<<<<
(* ===== verification/Vmproof.v ===== *)
(** * User memory seen through a page table

    What [walk] finds without allocating, as a pure function of memory
    ([pte_slot], [upage]); and the copies between kernel and user space: [copyout]
    stores exactly the given bytes at the physical addresses of the user range,
    [copyin] returns them, and a range that is not mapped gives -1. *)

From S2P Require Import Prelude Mem CString Kernel Spinlock Kalloc Vm.

#[local] Opaque read_bytes write_bytes memset memmove.

Definition pte_slot (m : mem) (pt va : Z) : option Z :=
  let e2 := load64 m (pt + 8 * PX 2 va) in
  if has e2 PTE_V then
    let e1 := load64 m (PTE2PA e2 + 8 * PX 1 va) in
    if has e1 PTE_V then Some (PTE2PA e1 + 8 * PX 0 va) else None
  else None.

(** The page-table entries [walk] reads on the way to [va], and the leaf. *)
Definition walk_slots (m : mem) (pt va : Z) : list Z :=
  let s2 := pt + 8 * PX 2 va in
  let e2 := load64 m s2 in
  s2 :: if has e2 PTE_V then
    let s1 := PTE2PA e2 + 8 * PX 1 va in
    let e1 := load64 m s1 in
    s1 :: (if has e1 PTE_V then [PTE2PA e1 + 8 * PX 0 va] else [])
  else [].

(** The physical page of user page [va]; [w]: the page must be writable. *)
Definition upage (w : bool) (m : mem) (pt va : Z) : option Z :=
  if MAXVA <=? va then None else
  match pte_slot m pt va with
  | None => None
  | Some s =>
      if s =? 0 then None else
      let e := load64 m s in
      if has e PTE_V && has e PTE_U && (negb w || has e PTE_W) then Some (PTE2PA e) else None
  end.

Lemma walk_eq (pt va : Z) (k : kst) :
  va < MAXVA → walk pt va false k = Ok (default 0 (pte_slot (k_mem k) pt va)) k.
Proof.
  intros Hva. unfold walk. rewrite (proj2 (Z.leb_gt _ _)) by done.
  unfold walk_level, load_pte, pte_slot, bind, gets, ret. cbn.
  destruct (has (load64 (k_mem k) (pt + 8 * PX 2 va)) PTE_V); [|done].
  by destruct (has (load64 (k_mem k) (PTE2PA (load64 (k_mem k) (pt + 8 * PX 2 va)) + 8 * PX 1 va)) PTE_V).
Qed.

Lemma walkaddr_eq (pt va : Z) (k : kst) :
  walkaddr pt va k = Ok (default 0 (upage false (k_mem k) pt va)) k.
Proof.
  unfold walkaddr, upage. destruct (Z.leb_spec MAXVA va); [done|].
  rewrite (bind_Ok _ _ _ _ _ (walk_eq pt va k H)).
  destruct (pte_slot (k_mem k) pt va) as [s|]; [|done]. cbn [default from_option id].
  destruct (s =? 0); [done|]. unfold bind, load_pte, gets, ret.
  by destruct (has (load64 (k_mem k) s) PTE_V), (has (load64 (k_mem k) s) PTE_U).
Qed.

(** Pages are aligned: offsets do not carry into the next page. *)
Lemma PTE2PA_aligned e : PTE2PA e mod PGSIZE = 0.
Proof.
  unfold PTE2PA, u64, wrap, PGSIZE. rewrite Z.shiftl_mul_pow2 by lia. change (2 ^ 12) with 4096.
  change (2 ^ 64) with (2 ^ 52 * 4096). rewrite Z.mul_mod_distr_r by lia. apply Z.mod_mul. lia.
Qed.

Lemma upage_aligned w m pt va pa : upage w m pt va = Some pa → pa mod PGSIZE = 0.
Proof.
  unfold upage. destruct (MAXVA <=? va); [done|]. destruct (pte_slot m pt va) as [s|]; [|done].
  destruct (s =? 0); [done|]. destruct (_ && _); [|done]. intros [= <-]. apply PTE2PA_aligned.
Qed.

Lemma upage_weaken m pt va pa : upage true m pt va = Some pa → upage false m pt va = Some pa.
Proof.
  unfold upage. destruct (MAXVA <=? va); [done|]. destruct (pte_slot m pt va) as [s|]; [|done].
  destruct (s =? 0); [done|]. by destruct (has _ PTE_V), (has _ PTE_U), (has _ PTE_W).
Qed.

Lemma upage_range w m pt va pa : upage w m pt va = Some pa → va < MAXVA.
Proof. unfold upage. destruct (Z.leb_spec MAXVA va); [done|lia]. Qed.

(** Two memories that agree on the entries of a walk give the same walk. *)
Lemma slots_agree m m' pt va :
  (∀ s, s ∈ walk_slots m pt va → load64 m' s = load64 m s) →
  pte_slot m' pt va = pte_slot m pt va ∧ walk_slots m' pt va = walk_slots m pt va ∧
  (∀ s, pte_slot m pt va = Some s → load64 m' s = load64 m s).
Proof.
  unfold walk_slots, pte_slot. intros H.
  assert (E2 : load64 m' (pt + 8 * PX 2 va) = load64 m (pt + 8 * PX 2 va)) by (apply H; left).
  rewrite E2. destruct (has (load64 m (pt + 8 * PX 2 va)) PTE_V); [|split_and!; [done..|by intros]].
  set (s1 := PTE2PA (load64 m (pt + 8 * PX 2 va)) + 8 * PX 1 va) in *.
  assert (E1 : load64 m' s1 = load64 m s1) by (apply H; right; left).
  rewrite E1. destruct (has (load64 m s1) PTE_V); split_and!; try done.
  intros s [= <-]. apply H. right. right. left.
Qed.

Lemma upage_agree w m m' pt va :
  (∀ s, s ∈ walk_slots m pt va → load64 m' s = load64 m s) → upage w m' pt va = upage w m pt va.
Proof.
  intros (E & _ & Hs)%slots_agree. unfold upage. rewrite E. destruct (MAXVA <=? va); [done|].
  destruct (pte_slot m pt va) as [s|]; [|done]. by rewrite Hs.
Qed.

(** The page tables of [pt] are not inside user-writable pages, frame 0 is not
    mapped, and a frame mapped writable at one user page is mapped at no other. *)
Record uspace_ok (m : mem) (pt : Z) : Prop := {
  us_tables va va' pa s : 0 ≤ va → 0 ≤ va' → upage true m pt va = Some pa → s ∈ walk_slots m pt va' →
    s + 8 ≤ pa ∨ pa + PGSIZE ≤ s;
  us_frames va pa : 0 ≤ va → upage false m pt va = Some pa → pa ≠ 0;
  us_inj va va' pa : 0 ≤ va → 0 ≤ va' → upage true m pt va = Some pa → upage false m pt va' = Some pa →
    va mod PGSIZE = 0 → va' mod PGSIZE = 0 → va = va'
}.

Lemma uspace_write m pt va pa off l :
  uspace_ok m pt → 0 ≤ va → upage true m pt va = Some pa →
  0 ≤ off → off + Z.of_nat (length l) ≤ PGSIZE →
  uspace_ok (write_bytes m (pa + off) l) pt ∧
  (∀ w va', 0 ≤ va' → upage w (write_bytes m (pa + off) l) pt va' = upage w m pt va').
Proof.
  intros [Ht Hz Hi] Hva Hu H0 Hl. set (m' := write_bytes m (pa + off) l).
  assert (Hag : ∀ va' s, 0 ≤ va' → s ∈ walk_slots m pt va' → load64 m' s = load64 m s).
  { intros va' s Hva' Hs. specialize (Ht _ _ _ _ Hva Hva' Hu Hs). apply load_ext. intros i Hi'.
    apply mem_get_write_out. unfold PGSIZE in *. lia. }
  assert (Hup : ∀ w va', 0 ≤ va' → upage w m' pt va' = upage w m pt va').
  { intros w va' Hva'. apply upage_agree. intros s. by apply Hag. }
  split; [|done]. split.
  - intros va1 va2 pa1 s P1 P2. rewrite Hup by done. intros H1 H2. apply (Ht va1 va2); [done..|].
    by rewrite <- (proj1 (proj2 (slots_agree m m' pt va2 (fun s => Hag va2 s P2)))).
  - intros va1 pa1 P1. rewrite Hup by done. by apply Hz.
  - intros va1 va2 pa1 P1 P2. rewrite !Hup by done. by apply Hi.
Qed.

(** Physical address of a user byte. *)
Definition uphys (w : bool) (m : mem) (pt va : Z) : option Z :=
  pa ← upage w m pt (PGROUNDDOWN va); Some (pa + (va - PGROUNDDOWN va)).

Lemma PGROUNDDOWN_eq a b : a mod PGSIZE = 0 → a ≤ b < a + PGSIZE → PGROUNDDOWN b = a.
Proof.
  intros Ha Hb. destruct (PGROUNDDOWN_spec b) as [Hm Hr]. unfold PGSIZE in *.
  pose proof (Z.div_mod a 4096). pose proof (Z.div_mod (PGROUNDDOWN b) 4096). lia.
Qed.

(** Distinct user bytes have distinct physical addresses. *)
Lemma uphys_inj m pt va va' a :
  uspace_ok m pt → 0 ≤ va → 0 ≤ va' → uphys true m pt va = Some a → uphys false m pt va' = Some a → va = va'.
Proof.
  intros Hok P1 P2. unfold uphys. intros (pa & H1 & [= E1])%bind_Some (pa' & H2 & [= E2])%bind_Some.
  destruct (PGROUNDDOWN_spec va) as [M1 R1], (PGROUNDDOWN_spec va') as [M2 R2].
  assert (pa = pa') as <-.
  { pose proof (upage_aligned _ _ _ _ _ H1). pose proof (upage_aligned _ _ _ _ _ H2). unfold PGSIZE in *.
    pose proof (Z.div_mod pa 4096). pose proof (Z.div_mod pa' 4096). lia. }
  pose proof (us_inj _ _ Hok _ _ _ (PGROUNDDOWN_nonneg _ P1) (PGROUNDDOWN_nonneg _ P2) H1 H2 M1 M2). lia.
Qed.

(** [m'] is [m] with the first [n] bytes of [src] stored at user address [va]. *)
Record ustored (m : mem) (pt va : Z) (src : list Z) (n : nat) (m' : mem) : Prop := {
  st_up w va' : 0 ≤ va' → upage w m' pt va' = upage w m pt va';
  st_ok : uspace_ok m' pt;
  st_in i b : (i < n)%nat → src !! i = Some b →
    ∃ a, uphys true m pt (va + Z.of_nat i) = Some a ∧ mem_get m' a = b;
  st_out a : (∀ i, (i < n)%nat → uphys true m pt (va + Z.of_nat i) ≠ Some a) → mem_get m' a = mem_get m a
}.

Lemma ustored_0 m pt va src : uspace_ok m pt → ustored m pt va src 0 m.
Proof. intros H. split; [done|done|lia|done]. Qed.

Lemma uphys_ext w m m' pt va :
  0 ≤ va → (∀ w va', 0 ≤ va' → upage w m' pt va' = upage w m pt va') → uphys w m' pt va = uphys w m pt va.
Proof. intros Hva H. unfold uphys. by rewrite H by (by apply PGROUNDDOWN_nonneg). Qed.

Lemma ustored_page m pt va src n m' pa c :
  0 ≤ va → ustored m pt va src n m' →
  upage true m pt (PGROUNDDOWN (va + Z.of_nat n)) = Some pa →
  Z.of_nat c ≤ PGSIZE - (va + Z.of_nat n - PGROUNDDOWN (va + Z.of_nat n)) → (n + c ≤ length src)%nat →
  ustored m pt va src (n + c)
    (write_bytes m' (pa + (va + Z.of_nat n - PGROUNDDOWN (va + Z.of_nat n))) (take c (drop n src))).
Proof.
  intros Hva Hst Hu Hc Hlen. set (d := va + Z.of_nat n) in *.
  pose proof (PGROUNDDOWN_nonneg d ltac:(lia)) as Hv0. destruct (PGROUNDDOWN_spec d) as [Hm Hr].
  set (v0 := PGROUNDDOWN d) in *.
  assert (Hl : length (take c (drop n src)) = c) by (rewrite length_take, length_drop; lia).
  destruct (uspace_write m' pt v0 pa (d - v0) (take c (drop n src))) as [Hok Hup].
  { apply Hst. } { done. } { by rewrite (st_up _ _ _ _ _ _ Hst). } { lia. } { lia. }
  assert (Hnew : ∀ j : nat, (j < c)%nat → uphys true m pt (d + Z.of_nat j) = Some (pa + (d - v0) + Z.of_nat j)).
  { intros j Hj. unfold uphys. rewrite (PGROUNDDOWN_eq v0) by (unfold PGSIZE in *; lia).
    rewrite Hu. simpl. f_equal. lia. }
  split.
  - intros w va' Hva'. rewrite Hup by done. by apply Hst.
  - done.
  - intros i b Hi Hb. destruct (decide (i < n)%nat) as [Hlt|Hge].
    + destruct (st_in _ _ _ _ _ _ Hst i b Hlt Hb) as (a & Ha & Hget). exists a. split; [done|].
      rewrite mem_get_write_out; [done|]. rewrite Hl.
      destruct (decide (a < pa + (d - v0))); [lia|].
      destruct (decide (pa + (d - v0) + Z.of_nat c ≤ a)); [lia|]. exfalso.
      set (j := Z.to_nat (a - (pa + (d - v0)))).
      assert (va + Z.of_nat i = d + Z.of_nat j); [|lia].
      apply (uphys_inj m' pt _ _ a); [apply Hst|lia|lia| |].
      * by rewrite (uphys_ext _ m) by (lia || apply Hst).
      * rewrite (uphys_ext _ m) by (lia || apply Hst).
        assert (Hj : uphys true m pt (d + Z.of_nat j) = Some a) by (rewrite Hnew by lia; f_equal; lia).
        unfold uphys in *. apply bind_Some in Hj as (pa' & Hj%upage_weaken & ?). by rewrite Hj.
    + exists (pa + (d - v0) + Z.of_nat (i - n)). split.
      * rewrite <- Hnew by lia. f_equal. lia.
      * apply (inj Some). rewrite mem_get_write_in by (rewrite Hl; lia). rewrite <- Hb.
        rewrite lookup_take_lt by lia.
        rewrite lookup_drop. replace (n + Z.to_nat (pa + (d - v0) + Z.of_nat (i - n) - (pa + (d - v0))))%nat with i by lia.
        done.
  - intros a Ha. rewrite mem_get_write_out; [apply Hst; intros i Hi; apply Ha; lia|]. rewrite Hl.
    destruct (decide (a < pa + (d - v0))); [lia|].
    destruct (decide (pa + (d - v0) + Z.of_nat c ≤ a)); [lia|]. exfalso.
    apply (Ha (n + Z.to_nat (a - (pa + (d - v0))))%nat); [lia|].
    transitivity (uphys true m pt (d + Z.of_nat (Z.to_nat (a - (pa + (d - v0)))))); [f_equal; lia|].
    rewrite Hnew by lia. f_equal. lia.
Qed.

(** Storing one more byte after the bytes stored so far. *)
Lemma ustored_app m pt va src n m1 src2 n2 m2 :
  0 ≤ va → ustored m pt va src n m1 → (∀ i b, (i < n2)%nat → src !! (n + i)%nat = Some b → src2 !! i = Some b) →
  ustored m1 pt (va + Z.of_nat n) src2 n2 m2 → ustored m pt va src (n + n2) m2.
Proof.
  intros Hva H1 Hb H2.
  assert (Hup : ∀ va', 0 ≤ va' → uphys true m1 pt va' = uphys true m pt va').
  { intros va' Hv. apply uphys_ext; [done|apply H1]. }
  split.
  - intros w va' Hv. rewrite (st_up _ _ _ _ _ _ H2) by done. by apply H1.
  - apply H2.
  - intros i c Hi Hc. destruct (decide (n ≤ i)%nat) as [Hle|Hlt].
    + replace i with (n + (i - n))%nat in Hc by lia. destruct (st_in _ _ _ _ _ _ H2 (i - n)%nat c ltac:(lia) (Hb (i - n)%nat c ltac:(lia) Hc)) as (a & Ha & Hg).
      exists a. rewrite <- Hup by lia. split; [|done]. rewrite <- Ha. f_equal. lia.
    + destruct (st_in _ _ _ _ _ _ H1 i c ltac:(lia) Hc) as (a & Ha & Hg). exists a. split; [done|].
      rewrite (st_out _ _ _ _ _ _ H2); [done|]. intros j Hj Hj2.
      assert (va + Z.of_nat n + Z.of_nat j = va + Z.of_nat i); [|lia].
      apply (uphys_inj m1 pt _ _ a); [apply H1|lia|lia|done|]. rewrite <- Hup in Ha by lia.
      unfold uphys in *. apply bind_Some in Ha as (pa & Hpa%upage_weaken & Ha). by rewrite Hpa.
  - intros a Ha. rewrite (st_out _ _ _ _ _ _ H2), (st_out _ _ _ _ _ _ H1); [done|intros i Hi; apply Ha; lia|].
    intros i Hi. rewrite Hup by lia. replace (va + Z.of_nat n + Z.of_nat i) with (va + Z.of_nat (n + i)) by lia. apply Ha. lia.
Qed.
>>>>
**Task**
Using the listing, collect all lines in which the string "gets" is found.

**Task output**
  unfold walk_level, load_pte, pte_slot, bind, gets, ret. cbn.
  destruct (s =? 0); [done|]. unfold bind, load_pte, gets, ret.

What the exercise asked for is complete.